Today it is all about data.
Contemporary use of digital networked technology has effectively created a live global human behaviour laboratory with data scientists experimenting on an (often) unknowing pool of billions. The futures that might emerge from this research are as yet mostly unknown, but there are hints – as this data accumulates it can be analysed, mined and used in algorithms; patterns or trends invisible to the human observer can be identified and seemingly random events become predictable.
Prediction algorithms are predominantly being exploited by big industries such as banking, insurance and commerce or examined in massive research projects such as the EU funded FuturICT project.

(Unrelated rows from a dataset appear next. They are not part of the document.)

Lemma second_half_end p b q :
  node_ok bs b -> 0 < q * bs < bb_len b ->
  bb_end bs (second_half p b (q * bs)) = bb_end bs b.
Proof using Hbs.
  intros Hb Hq. unfold bb_end. rewrite second_half_block by done. simpl.
  destruct Hbs as [[? ?] _]. unfold DIV_ROUND_UP.
  replace (bb_len b - q * bs + bs - 1) with (bb_len b + bs - 1 + (- q) * bs) by lia.
  rewrite Z.div_add by lia. lia.
Qed.

Lemma mul_bs_mod4 q : (q * bs) mod 4 = 0.
Proof using Hbs. destruct Hbs as [_ H4]. rewrite Z.mul_mod, H4 by lia. by rewrite Z.mul_0_r. Qed.

Lemma split_chain lo p b q rest :
  chain bs lo (b :: rest) -> 0 < q * bs < bb_len b ->
  chain bs lo (set_len b (q * bs) :: second_half p b (q * bs) :: rest).
Proof using Hbs.
  intros (Hlo & Hb & Hrest) Hq. pose proof (bb_end_gt bs Hbs b Hb) as Hend.
  pose proof (second_half_block p b q Hb Hq) as Hblk.
  pose proof (second_half_end p b q Hb Hq) as Hse.
  assert (Hfe : bb_end bs (set_len b (q * bs)) = bb_block b + q).
  { unfold bb_end. simpl. destruct Hbs as [[? ?] _]. by rewrite div_round_up_mul. }
  destruct Hb as [H1 H2 H3 Hk]. cbn [chain]. split; [done|].
  assert (Hq' : bb_block b + q < bb_end bs b + 1).
  { unfold bb_end. pose proof (div_round_up_bounds (bb_len b) bs).
    destruct Hbs as [[? ?] _]. nia. }
  split; [|split; [lia|split]].
  - constructor; [done|simpl; lia|lia|]. unfold kind_ok in *. simpl.
    destruct (bb_kind b); simpl in *; try lia; done.
  - constructor; [rewrite Hblk; destruct Hbs as [[? ?] _]; nia|simpl; lia|lia|].
    unfold kind_ok in *. simpl. destruct (bb_kind b); simpl in *; try done;
      rewrite s64_small; lia.
  - by rewrite Hse.
Qed.

(** Splitting leaves the image unchanged. *)
Lemma split_image e p b q rest off :
  node_ok bs b -> 0 < q * bs < bb_len b ->
  image e bs (set_len b (q * bs) :: second_half p b (q * bs) :: rest) off
  = image e bs (b :: rest) off.
Proof using Hbs.
  intros Hb Hq. pose proof (second_half_block p b q Hb Hq) as Hblk.
  cbn [image]. unfold covers. rewrite Hblk. simpl.
  set (m := q * bs) in *.
  replace ((bb_block b + q) * bs) with (bb_block b * bs + m) by (unfold m; lia).
  destruct (Z.leb_spec (bb_block b * bs) off),
    (Z.ltb_spec off (bb_block b * bs + m)),
    (Z.leb_spec (bb_block b * bs + m) off),
    (Z.ltb_spec off (bb_block b * bs + bb_len b)),
    (Z.ltb_spec off (bb_block b * bs + m + (bb_len b - m))); simpl; try done; try lia.
  f_equal. rewrite (payload_advance e b) by (done || apply mul_bs_mod4). f_equal. lia.
Qed.

End split.

Lemma image_app_congr e bs pre l1 l2 off :
  image e bs l1 off = image e bs l2 off ->
  image e bs (pre ++ l1) off = image e bs (pre ++ l2) off.
Proof. intros Heq. induction pre as [|b pre IH]; simpl; [done|]. by rewrite IH. Qed.

(** The list after [backed_block_split] of the node at [p]. *)
Record was_split (bbl : backed_block_list) (p m : Z) (bbl' : backed_block_list) : Prop := {
  split_wf : bbl_wf bbl';
  split_bs : bbl_block_size bbl' = bbl_block_size bbl;
  split_same_image e off :
    image e (bbl_block_size bbl) (data_blocks bbl') off
    = image e (bbl_block_size bbl) (data_blocks bbl) off;
  split_shape : exists pre b post, data_blocks bbl = pre ++ b :: post /\ bb_addr b = p /\
    ((bb_len b <= m /\ bbl' = bbl) \/
     exists p' , m < bb_len b /\ data_blocks bbl'
       = pre ++ set_len b m :: second_half (bbl_block_size bbl) p' b m :: post) }.

Lemma split_addrs pre b m n post :
  addrs (pre ++ set_len b m :: n :: post) ≡ₚ bb_addr n :: addrs (pre ++ b :: post).
Proof.
  unfold addrs. rewrite !map_app. simpl.
  rewrite <- !Permutation_middle. apply perm_swap.
Qed.

Lemma backed_block_split_spec al bbl p max_len :
  bbl_wf bbl -> alloc_ok al (data_blocks bbl) -> oom al (next_addr al) = false ->
  p ∈ addrs (data_blocks bbl) -> bbl_block_size bbl <= max_len < 2 ^ 32 ->
  exists al' bbl', backed_block_split al bbl p max_len = Done (0, al', bbl') /\
    was_split bbl p (ALIGN_DOWN max_len (bbl_block_size bbl)) bbl' /\
    alloc_ok al' (data_blocks bbl').
Proof.
  intros Hwf Hal Hoom Hp Hmax. pose proof Hwf as [Hbs Hch Hnd Hlu].
  set (bs := bbl_block_size bbl) in *. unfold backed_block_split. fold bs.
  destruct (split_at_mem p _ Hp) as (pre & b & post & -> & E & Hpb).
  assert (Hq : exists q, ALIGN_DOWN max_len bs = q * bs /\ 0 < q * bs <= max_len).
  { exists (max_len / bs). destruct Hbs as [[? ?] _]. unfold ALIGN_DOWN. split; [lia|].
    pose proof (Z.div_mod max_len bs). pose proof (Z.mod_pos_bound max_len bs).
    assert (1 <= max_len / bs) by (apply Z.div_le_lower_bound; lia). nia. }
  destruct Hq as (q & -> & Hq). rewrite u32_small by (unfold is_u32; lia).
  destruct (Z.leb_spec (bb_len b) (q * bs)) as [Hle|Hgt].
  { eexists _, _. split; [reflexivity|]. split; [|done].
    constructor; try done. exists pre, b, post. split; [done|]. split; [done|]. by left. }
  unfold malloc. rewrite Hoom. rewrite E in *.
  assert (Hb : node_ok bs b).
  { apply (chain_nodes _ Hbs 0) in Hch. by apply Forall_app in Hch as [_ [? _]%Forall_cons]. }
  eexists _, _. split; [reflexivity|]. split.
  - constructor.
    + constructor; simpl; [done| | |].
      * fold bs. change (mk_bb _ _ _ _) with (second_half bs (next_addr al) b (q * bs)).
        apply chain_app in Hch as [? Hsuf]. apply chain_app. split; [done|].
        apply split_chain; done || lia.
      * rewrite split_addrs. apply NoDup_cons. split; [intros Hn%Hal; simpl in Hn; lia|done].
      * intros p0 Hp0%Hlu. rewrite split_addrs. by apply elem_of_cons; right.
    + done.
    + intros e off. simpl. rewrite E. fold bs. apply image_app_congr, split_image; done || lia.
    + exists pre, b, post. split; [done|]. split; [done|]. right. by exists (next_addr al).
  - intros p0. simpl. rewrite split_addrs. simpl.
    intros [->|Hp0%Hal]%elem_of_cons; lia.
Qed.

(** * Moving a segment *)

Lemma chain_sublist bs lo l k :
  block_size_ok bs -> sublist l k -> chain bs lo k -> chain bs lo l.
Proof.
  intros Hbs Hsub. revert lo. induction Hsub as [|b l k Hsub IH|b l k Hsub IH]; intros lo.
  - done.
  - intros (? & ? & ?). simpl. auto.
  - intros (? & Hb & Hk). apply IH. apply (chain_weaken _ (bb_end bs b)); [|done].
    pose proof (bb_end_gt bs Hbs b Hb). lia.
Qed.

Lemma sublist_addrs l k : sublist l k -> sublist (addrs l) (addrs k).
Proof. induction 1; simpl; by constructor. Qed.

(** Any part of a well-formed list, with [last_used] reset, is well formed. *)
Lemma bbl_wf_sublist bbl l :
  bbl_wf bbl -> sublist l (data_blocks bbl) -> bbl_wf (mk_bbl l None (bbl_block_size bbl)).
Proof.
  intros [Hbs Hch Hnd _] Hsub. constructor; simpl; [done| | |done].
  - by eapply chain_sublist.
  - eapply sublist_NoDup; [done|by apply sublist_addrs].
Qed.

Lemma insert_segment_perm seg b l : l <> [] -> insert_segment seg b l ≡ₚ seg ++ l.
Proof.
  induction l as [|x l IH]; [done|]. intros _. destruct l as [|y l]; simpl.
  - by rewrite Permutation_app_comm.
  - destruct (b <? bb_block y); simpl.
    + by rewrite Permutation_middle.
    + simpl in IH. rewrite IH by done. by rewrite Permutation_middle.
Qed.

(** The arguments of [backed_block_list_move] name a segment of [from]. *)
Definition segment (from : backed_block_list) (start end_ : option Z)
    (pre seg post : list backed_block) : Prop :=
  data_blocks from = pre ++ seg ++ post /\
  match start with
  | None => pre = []
  | Some p => bb_addr <$> head seg = Some p
  end /\
  match end_ with
  | None => post = []
  | Some p => bb_addr <$> last seg = Some p
  end.

Lemma split_at_first p pre b post :
  NoDup (addrs (pre ++ b :: post)) -> bb_addr b = p ->
  split_at p (pre ++ b :: post) = Some (pre, b, post).
Proof.
  intros Hnd Hp. induction pre as [|c pre IH]; simpl in *.
  - by rewrite (proj2 (Z.eqb_eq _ _) Hp).
  - apply NoDup_cons in Hnd as [Hc Hnd].
    destruct (Z.eqb_spec (bb_addr c) p) as [E|_].
    + destruct Hc. rewrite E, <- Hp. unfold addrs. rewrite map_app. apply elem_of_app.
      right. by apply elem_of_cons; left.
    + by rewrite IH.
Qed.

Lemma backed_block_list_move_spec from to start end_ pre seg post :
  bbl_wf from -> segment from start end_ pre seg post -> seg <> [] ->
  exists to_blocks,
    backed_block_list_move from to start end_
    = Done (with_blocks from (pre ++ post) None, with_blocks to to_blocks None) /\
    to_blocks ≡ₚ seg ++ data_blocks to /\
    (data_blocks to = [] -> to_blocks = seg).
Proof.
  intros [Hbs Hch Hnd Hlu] (Hl & Hs & He) Hne.
  destruct seg as [|sb rest]; [done|]. clear Hne. rewrite Hl in Hnd.
  unfold backed_block_list_move.
  assert (Hstart : match start with Some p => Some p
    | None => bb_addr <$> head (data_blocks from) end = Some (bb_addr sb)).
  { destruct start as [p|]; [by injection Hs as ->|]. rewrite Hl, Hs. done. }
  rewrite Hstart, Hl. cbn [app].
  rewrite (split_at_first (bb_addr sb) pre sb (rest ++ post)) by done.
  assert (Hend : match end_ with
    | None => Done (sb :: rest ++ post, [])
    | Some ep => match split_at ep (sb :: rest ++ post) with
                 | None => Crash BadPointer
                 | Some (seg, eb, post) => Done (seg ++ [eb], post) end
    end = Done (sb :: rest, post)).
  { destruct end_ as [ep|]; [|by rewrite He, app_nil_r].
    destruct (last (sb :: rest)) as [eb|] eqn:Elast; [|done]. injection He as He.
    apply last_Some in Elast as [init Einit].
    change (sb :: rest ++ post) with ((sb :: rest) ++ post). rewrite Einit, <- app_assoc.
    cbn [app]. rewrite (split_at_first ep init eb post); [done| |done].
    unfold addrs in *. rewrite map_app in Hnd. apply NoDup_app in Hnd as (_ & _ & Hnd).
    change (sb :: rest ++ post) with ((sb :: rest) ++ post) in Hnd.
    by rewrite Einit, <- app_assoc in Hnd. }
  rewrite Hend. cbn [obind]. eexists. split; [reflexivity|].
  destruct (data_blocks to) as [|t l].
  - split; [by rewrite app_nil_r|done].
  - split; [|done]. by apply insert_segment_perm.
Qed.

The aim of Real Prediction Machines is take the promise of Big Data and prediction algorithms into the domestic domain, effectively translating or domesticating these complex emerging technologies into a plausible and desirable functional artefact.
Individuals can select a specific event to be predicted such as a domestic argument; the likelihood of ones own death or the chances of a meteor strike. A service provider then determines the necessary data/ sensory inputs required for an algorithm to predict the event. The output from the algorithm controls a visual display on the prediction machine, informing the owner if the chosen event is approaching, receding or impending.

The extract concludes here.